(* ===== verification/EntEncProof.v ===== *)
(** * The range encoder implements interval narrowing

    Refinement of [aom_dsp/entenc.c] to [RangeSpec]: the 64-bit window, the bytes
    already flushed and the pending carry together denote the exact lower end of
    the interval, and no carry ever leaves the buffer. *)

From S2P Require Import Prelude CodecTypes BitChannel EntCoder RangeSpec.

#[local] Arguments Z.of_nat : simpl never.
#[local] Arguments Z.mul : simpl never.

(** ** Carry propagation *)

Lemma propagate_unfold buf offs b :
  buf !! offs = Some b -> is_byte b ->
  propagate_carry_bwd buf offs =
    if b <? 255 then Some (<[offs := b + 1]> buf)
    else match offs with O => None | S o => propagate_carry_bwd (<[offs := 0]> buf) o end.
Proof.
  intros Hl Hb. unfold is_byte in Hb.
  assert (u16 (b + 1) = b + 1) as E1 by (apply u16_small; lia).
  destruct offs; simpl; rewrite Hl; cbn [mbind option_bind]; rewrite E1;
    rewrite Z.shiftr_div_pow2 by lia; change (2 ^ 8) with 256;
    (destruct (Z.ltb_spec b 255);
     [ rewrite Z.div_small, u8_small by lia; done
     | replace b with 255 by lia; done ]).
Qed.

(** Adding one to a big-endian number in place. *)
Lemma propagate_carry_ok pre post :
  Forall is_byte pre -> be_value pre + 1 < 2 ^ (8 * Z.of_nat (length pre)) -> pre <> [] ->
  exists pre', propagate_carry_bwd (pre ++ post) (length pre - 1) = Some (pre' ++ post) /\
    length pre' = length pre /\ Forall is_byte pre' /\ be_value pre' = be_value pre + 1.
Proof.
  revert post. induction pre as [|b pre IH] using rev_ind; intros post Hf Hv Hne; [done |].
  apply Forall_app in Hf as [Hf Hb]. rewrite Forall_singleton in Hb.
  rewrite be_value_snoc in *. rewrite length_app in *. simpl length in *.
  replace (length pre + 1 - 1)%nat with (length pre) by lia.
  rewrite <- app_assoc. simpl app.
  rewrite (propagate_unfold _ _ b) by (done || by rewrite list_lookup_middle).
  rewrite insert_app_r_alt, Nat.sub_diag by lia. simpl.
  destruct (Z.ltb_spec b 255).
  - exists (pre ++ [b + 1]). rewrite <- app_assoc, be_value_snoc, length_app.
    split_and!; try done; [| lia].
    apply Forall_app. split; [done |]. constructor; [unfold is_byte in *; lia | done].
  - assert (b = 255) as -> by (unfold is_byte in Hb; lia).
    replace (8 * Z.of_nat (length pre + 1)) with (8 * Z.of_nat (length pre) + 8) in Hv by lia.
    rewrite pow2_split in Hv by lia. change (2 ^ 8) with 256 in Hv.
    destruct (IH (0 :: post) Hf) as (pre' & E & Hl & Hf' & Hv').
    { lia. }
    { intros ->. simpl in Hv. change (2 ^ (8 * Z.of_nat 0)) with 1 in Hv. lia. }
    destruct (length pre) as [|n] eqn:En.
    { destruct pre; [| done]. simpl in Hv. change (2 ^ (8 * Z.of_nat 0)) with 1 in Hv. lia. }
    rewrite insert_app_r_alt by lia. rewrite En, Nat.sub_diag. simpl.
    replace (S n - 1)%nat with n in E by lia. rewrite E.
    exists (pre' ++ [0]). rewrite <- app_assoc, be_value_snoc, length_app, Hl. simpl length.
    split_and!; try done; [| lia].
    apply Forall_app. split; [done |]. constructor; [by unfold is_byte | done].
Qed.

(** ** The state relation *)

(** [low] and [rng] are the pending window and range of an encoder whose other
    fields are those of [enc]; [L] and [D] the lower end and resolution they
    denote.  [size0] bounds the initial allocation. *)
Record enc_core (size0 : Z) (enc : od_ec_enc) (low rng L D : Z) : Prop := {
  ec_error : enc_error enc = 0;
  ec_storage : Z.of_nat (length (enc_buf enc)) = enc_storage enc;
  ec_offs : 0 <= enc_offs enc <= enc_storage enc;
  ec_small : enc_storage enc <= Z.max size0 (2 * enc_offs enc + 32);
  ec_bytes : Forall is_byte (take (Z.to_nat (enc_offs enc)) (enc_buf enc));
  ec_cnt : -9 <= enc_cnt enc <= 39;
  ec_D : 8 * enc_offs enc + enc_cnt enc + 9 = D;
  ec_low : 0 <= low;
  ec_window : low + rng <= 2 ^ (enc_cnt enc + 25);
  ec_value : be_value (take (Z.to_nat (enc_offs enc)) (enc_buf enc)) * 2 ^ (enc_cnt enc + 24)
             + low = L }.

Definition enc_rel (size0 : Z) (enc : od_ec_enc) (st : interval) : Prop :=
  enc_core size0 enc (enc_low enc) (enc_rng enc) (iL st) (iD st) /\
  enc_rng enc = iR st /\ interval_ok st.

(** ** Flushing ready bytes *)

Lemma land_pow2_carry x n : 0 <= n -> 0 <= x < 2 ^ (n + 1) ->
  Z.land x (2 ^ n) = if x <? 2 ^ n then 0 else 2 ^ n.
Proof.
  intros Hn Hx. rewrite Z.pow_add_r in Hx by lia. change (2 ^ 1) with 2 in Hx.
  pose proof (pow2_pos n Hn).
  replace (2 ^ n) with (Z.shiftl 1 n) at 1 by (rewrite Z.shiftl_mul_pow2; lia).
  destruct (Z.ltb_spec x (2 ^ n)); [apply land_shiftl_disjoint; lia |].
  replace x with ((x - 2 ^ n) + 1 * 2 ^ n) by lia.
  rewrite <- lor_shiftl_add, Z.land_lor_distr_l, land_shiftl_disjoint by lia.
  rewrite Z.land_diag, Z.shiftl_mul_pow2, Z.lor_0_l by lia. lia.
Qed.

_About this task_: Reprint exactly the lines above that start at the one with "enc_rng enc = iR st /\ interval_ok st." and end at the one with "replace (2 ^", keeping both and adding none.

_Output_:
  enc_rng enc = iR st /\ interval_ok st.

(** ** Flushing ready bytes *)

Lemma land_pow2_carry x n : 0 <= n -> 0 <= x < 2 ^ (n + 1) ->
  Z.land x (2 ^ n) = if x <? 2 ^ n then 0 else 2 ^ n.
Proof.
  intros Hn Hx. rewrite Z.pow_add_r in Hx by lia. change (2 ^ 1) with 2 in Hx.
  pose proof (pow2_pos n Hn).
  replace (2 ^ n) with (Z.shiftl 1 n) at 1 by (rewrite Z.shiftl_mul_pow2; lia).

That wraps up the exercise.